We shook hands under the awning outside, traded email addresses. And then, perhaps because it had begun to rain lightly, he offered me a ride home. I declined at first, but when he persisted, asking me where I lived, and then arguing that uptown would hardly take him out of his way to Queens, I remembered the Shirley Temple and agreed.

His minivan was parked near Washington Square. As we climbed Eighth Avenue, chatting about music, I began to form a clearer impression of my driver. He loved to talk, and he was one of those people with a head for stats, just applied to jazz instead of, say, baseball. He seemed to have seen everybody at one time or another, every legend who hadn’t died unreasonably young, and to have a story and an opinion about all of them. He called his favorite players “monsters”—a term I would come to adopt—and, when he was recalling a set that particularly impressed him, he would say the band had “played their butts off.” Our tastes turned out to be pretty similar, though I admit his forays into swing and boogie-woogie left me cold, while I tended to be more forgiving of the avant-garde, which he dismissed as “cerebral dissonance,” or, in a few cases, out-and-out charlatanry. It wasn’t his age; he couldn’t have been more than ten years older than me, and besides, a fair percentage of the crowd at avant-garde shows tended to be the full-bearded flotsam of the sixties. No, it was something else. The Shirley Temple. The lack of swearing, which, once I noticed it, made me conscious of my own bad mouth. The radio, tuned to BGO, the volume so low it barely registered. The minivan, of all things. And the way he drove! We could’ve taken the parkway, but here we were, on the avenues, and I don’t think we ever broke thirty. He would stop at yellow lights, braking heavily, as if we were narrowly avoiding a collision, wait for them to turn red. I was surprised a taxi didn’t rear-end us. I started to wonder how well he could see. And I decided that either he was actually quite a bit older than he appeared, or he was affecting great age, the way a boy might pretend to have a limp, because he believes it makes him look dignified in the eyes of his fellows.
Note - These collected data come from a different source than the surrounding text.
(* ===== verification/PostgresReads.v ===== *)
(** * PostgresReads: ledger pages, sums and snapshots

    Paging through a ledger and summing it, as [ledger.go] does, read what the
    store holds; a read-only snapshot leaves it as it is.  The laws of the
    repositories, the queries and the snapshot are put together here. *)

From stdpp Require Import sorting.
From S2P Require Import Prelude Errors GoTime Money Identifier Ledger Wallet Transaction Event.
From S2P Require Import Identity Ports Store StoreInv Submit Storable Schema Postgres.
From S2P Require Import Rows PostgresLaws PostgresWrites PostgresQueues UowLaws.

#[local] Open Scope string_scope.
#[local] Open Scope list_scope.
#[local] Open Scope Z_scope.

Section reads.
Context (env : Environment) `{!EnvironmentLaws env}.
#[local] Existing Instance Storage_pg.

Lemma wallet_id_row q e (id : WalletID) :
  cl_wallet_id (ledger_row_of env q e) = id_value id <-> le_walletID e = id.
Proof. cbn. split; [apply id_value_inj|by intros ->]. Qed.

(** ** Pages *)

Lemma page_loop_spec limit qes : forall entries after,
  (forall q e, (q, e) ∈ qes -> entry_storable e /\ stored_entry e = e) ->
  Z.of_nat (length entries) <= limit ->
  page_loop env ((fun qe => ledger_row_of env qe.1 qe.2) <$> qes) limit entries after =
    let page := take (Z.to_nat (limit - Z.of_nat (length entries))) qes in
    Ok (mkLedgerPage (entries ++ page.*2) (NewLedgerCursor (default after (last page.*1)))
          (bool_decide (limit < Z.of_nat (length entries + length qes)))).
Proof.
  induction qes as [|[q e] qes IH]; intros entries after Hqes Hlen.
  - cbn [fmap list_fmap page_loop]. rewrite take_nil. cbn. rewrite app_nil_r.
    rewrite bool_decide_eq_false_2 by lia. done.
  - cbn [fmap list_fmap page_loop]. destruct (Z.eqb_spec (Z.of_nat (length entries)) limit) as [E|E].
    + replace (Z.to_nat (limit - Z.of_nat (length entries))) with 0%nat by lia. cbn.
      rewrite app_nil_r, bool_decide_eq_true_2 by lia. done.
    + destruct (Hqes q e) as [Hs Hst]; [left|]. cbn [fst snd].
      rewrite (scanLedgerEntry_row env) by done. cbn [mbind result_bind]. rewrite Hst.
      rewrite IH; [|by intros; apply (Hqes q0); right|rewrite length_app; cbn; lia].
      rewrite length_app. cbn [length].
      replace (Z.to_nat (limit - Z.of_nat (length entries)))
        with (S (Z.to_nat (limit - Z.of_nat (length entries + 1)))) by lia.
      cbn [take fmap list_fmap fst snd]. rewrite <- app_assoc. cbn [app].
      rewrite last_cons. replace (length entries + 1 + length qes)%nat with (length entries + S (length qes))%nat by lia.
      f_equal. f_equal. f_equal. by destruct (last _).
Qed.

Lemma select_page_spec db s id cursor limit : represents env db s ->
  select_page (id_value id) (cursor_after cursor) limit db =
    (fun qe => ledger_row_of env qe.1 qe.2) <$> take (Z.to_nat limit) (entries_after id cursor s).
Proof.
  intros Hr. unfold select_page. pose proof (rep_ledger_seq _ _ _ Hr) as [Hseq _].
  assert (Hs : StronglySorted Z.lt (cl_seq <$> db_ledger db)).
  { rewrite (rep_ledger _ _ _ Hr), <- list_fmap_compose. exact Hseq. }
  rewrite (merge_sort_keys cl_seq) by (done || by apply (sorted_filter cl_seq)).
  rewrite fmap_take. f_equal. rewrite (rep_ledger _ _ _ Hr). unfold entries_after.
  apply filter_map. intros [q e]. cbn [fst snd]. by rewrite wallet_id_row.
Qed.

Lemma ListByWallet_pg id cursor limit : 0 < limit < MaxInt64 -> forall w s, st_idle w s ->
  wp (pg_ListByWallet env (pool_querier env) id cursor limit) w
    (fun page w' => exists s', others env s s' /\ page = ledger_page id cursor limit s' /\ st_idle w' s')
    (fun e w' => exists s', others env s s' /\ st_idle w' s' /\ infra env e).
Proof.
  intros Hlim w s Hr. destruct (others_once env (wo_calls w) _ _ Hr) as (s' & Hr' & Hi).
  unfold pg_ListByWallet. replace (limit <=? 0) with false by lia.
  unfold wp, mbind, M_bind, exec, pool_querier, pool_statement, select, pure.
  destruct (en_fault env (wo_calls w)) as [e|] eqn:Ef.
  { exists s'. split_and!; try done. by eapply infra_fault. }
  rewrite (i64_id (limit + 1)) by (width; lia).
  rewrite (select_page_spec _ s' id cursor _ Hr').
  rewrite page_loop_spec; [| |cbn; lia].
  - exists s'. split_and!; try done. unfold ledger_page. cbn zeta. cbn [length app].
    replace (Z.to_nat (limit - Z.of_nat 0)) with (Z.to_nat limit) by lia.
    rewrite take_take, Nat.min_l by lia. f_equal.
    rewrite length_take. apply bool_decide_ext. lia.
  - intros q e Hin. apply (subseteq_take _ _ (q, e)) in Hin.
    unfold entries_after in Hin. apply list_elem_of_filter in Hin as [_ Hin].
    exact (rep_entry_ok _ _ _ Hr' q e Hin).
Qed.

(** ** Sums *)

Lemma row_signed_entry q e : entry_storable e ->
  row_signed (ledger_row_of env q e) = signed (le_direction e) (minor (le_amount e)).
Proof.
  intros Hs. unfold row_signed, signed. cbn.
  destruct (eo_direction e (es_ok e Hs)) as [E|E]; rewrite E; done.
Qed.

Lemma sum_rows qes : (forall q e, (q, e) ∈ qes -> entry_storable e) ->
  foldr (fun r acc => row_signed r + acc) 0 ((fun qe => ledger_row_of env qe.1 qe.2) <$> qes) =
    entries_sum qes.*2.
Proof.
  induction qes as [|[q e] qes IH]; intros Hs; [done|]. cbn [fmap list_fmap foldr fst snd].
  rewrite IH by (intros q' e' Hin; apply (Hs q'); by right).
  rewrite row_signed_entry by (apply (Hs q); left). done.
Qed.

Lemma entries_of_pairs id s :
  (filter (fun qe : Z * LedgerEntry => le_walletID qe.2 = id) (s_ledger s)).*2 = entries_of id s.
Proof. unfold entries_of. symmetry. by apply filter_map. Qed.

Lemma sum_wallet_spec db s id : represents env db s ->
  sum_wallet (id_value id) db =
    if bool_decide (is_i64 (entries_sum (entries_of id s)))
    then (inr (entries_sum (entries_of id s), Z.of_nat (length (entries_of id s))), db)
    else (inl (PgError "22003" "" "" "bigint out of range"), db).
Proof.
  intros Hr. unfold sum_wallet. rewrite (rep_ledger _ _ _ Hr).
  rewrite (filter_map _ _ (fun qe => le_walletID qe.2 = id)) by (intros [q e]; apply wallet_id_row).
  rewrite length_fmap, sum_rows, entries_of_pairs, <- (length_fmap snd), entries_of_pairs; [done|].
  intros q e [_ Hin]%list_elem_of_filter. by apply (rep_entry_ok _ _ _ Hr q).
Qed.

Lemma SumByWallet_pg id cur : currency_ok cur -> forall w s0 s, st_tx w s0 s ->
  wp (pg_SumByWallet (tx_querier env) id cur) w
    (fun mn w' => mn = (mkMoney (entries_sum (entries_of id s)) cur,
                        Z.of_nat (length (entries_of id s))) /\
       is_i64 (entries_sum (entries_of id s)) /\ st_tx w' s0 s)
    (fun e w' => (~ is_i64 (entries_sum (entries_of id s)) \/ infra env e) /\ st_dead w' s0).
Proof.
  intros Hc w s0 s Htx. unfold pg_SumByWallet. apply wp_bind. eapply exec_tx; [exact Htx| |by auto].
  destruct Htx as (_ & Hr & _). rewrite (sum_wallet_spec _ s id Hr). case_bool_decide as Hi.
  - split; [apply seq_le_refl|]. exists s. split; [done|]. intros w' Htx'.
    unfold wp, mbind, M_bind, pure. rewrite NewMoneyFromMinor_ok by done. by split_and!.
  - split; [apply seq_le_refl|]. intros w' Hd. split; [by left|done].
Qed.

(** ** Snapshots *)

Lemma snapshot_laws :
  SnapshotLaws (H := Storage_pg env) World (pg_Snapshot env) (pg_queries env (tx_querier env)).
Proof.
  constructor.
  - intros w s0 s k wal (_ & Hr & _) Hk. destruct (rep_wallet_ok _ _ _ Hr k wal Hk) as (? & ? & _). done.
  - intros A ctx f Q E w s Hi Hf. cbn [pg_Snapshot snap_Do]. unfold wp, pg_SnapshotDo.
    pose proof (begin_spec env w s Hi) as Hb. destruct (begin env w) as [[e|] w1].
    + destruct Hb as (He & s0 & Ho & Hi0). exists s0. split_and!; auto.
    + destruct Hb as (s0 & Ho & Htx). specialize (Hf s0 w1 Ho Htx). unfold wp in Hf.
      destruct (f ctx _ w1) as [[a|e] w2]; destruct Hf as [HQ Hd];
        exists s0; split_and!; auto; by apply rollback_spec.
  - intros id _. apply (finds_query env). apply select_wallet_spec.
  - apply SumByWallet_pg.
Qed.

(** ** All the laws *)

Lemma repositories_laws :
  RepositoriesLaws (H0 := Storage_pg env) World (pg_repositories env (tx_querier env)).
Proof.
  constructor; cbn [pg_repositories r_Wallets r_Ledger r_Transactions r_Inbox r_Outbox w_reader
    w_FindByIDForUpdate w_Insert w_UpdateBalance wr_FindByID l_Append t_reader tr_FindByID
    tr_FindByBusinessID tr_FindProcessedReversalOf t_Insert t_Update t_ClaimDueReferences ob_Append
    in_Claim in_Complete in_Find ob_ClaimDue ob_MarkPublished ob_Reschedule
    pg_wallet_reader pg_transaction_reader].
  - intros id _. apply finds_query. apply select_wallet_spec.
  - intros id _. apply finds_query. apply select_wallet_spec.
  - apply (InsertWallet_pg env).
  - apply (UpdateBalance_pg env).
  - apply (Append_pg env).
  - intros id _. apply finds_query. apply select_tx_spec.
  - intros p e Hp He. apply finds_query. by apply select_business_spec.
  - intros r Hrf. apply finds_query. by apply select_reversal_spec.
  - apply (InsertTransaction_pg env).
  - intros t old Hs Hst _. by apply UpdateTransaction_pg.
  - apply (ClaimDueReferences_pg env).
  - apply (OutboxAppend_pg env).
  - apply Claim_pg.
  - intros c m at_ _. apply Complete_pg.
  - apply FindInbox_pg.
  - apply ClaimDue_pg.
  - apply MarkPublished_pg.
  - apply Reschedule_pg.
Qed.

Lemma queries_laws : QueriesLaws (H := Storage_pg env) World (pg_queries env (pool_querier env)).
Proof.
  constructor; cbn [pg_queries q_Transactions q_Wallets q_Ledger pg_wallet_reader pg_transaction_reader
    pg_ledger_reader tr_FindByBusinessID tr_FindByID wr_FindByID lr_ListByWallet].
  - intros w s Hr. apply (rep_ledger_seq _ _ _ Hr).
  - intros p e Hp He. apply reads_query. by apply select_business_spec.
  - intros id _. apply reads_query. apply select_tx_spec.
  - intros id _. apply reads_query. apply select_wallet_spec.
  - apply ListByWallet_pg.
Qed.
End reads.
The reflections of streetlights scattered on the wet pavement as we crawled our way uptown. At one point we made thirty-five greens in a row. I hadn’t realized I was counting until we had passed ten. At twenty-five I mentioned it to him, interrupting a monologue about Miles’s time with Bird. We counted the last ten aloud together, breaking into cheers when the yellow appeared at number thirty-six, and high-fiving after the car had skidded to a halt. Had he run that yellow, I thought, we would have made a couple more. Then again, we had caught up twice to a gypsy cab that was going much faster than we were, floating past it through newly-turned greens. Maybe there was a method here, a rhythm about the City that he understood, but which an outsider, who saw only the City’s frenetic pace, could never apprehend.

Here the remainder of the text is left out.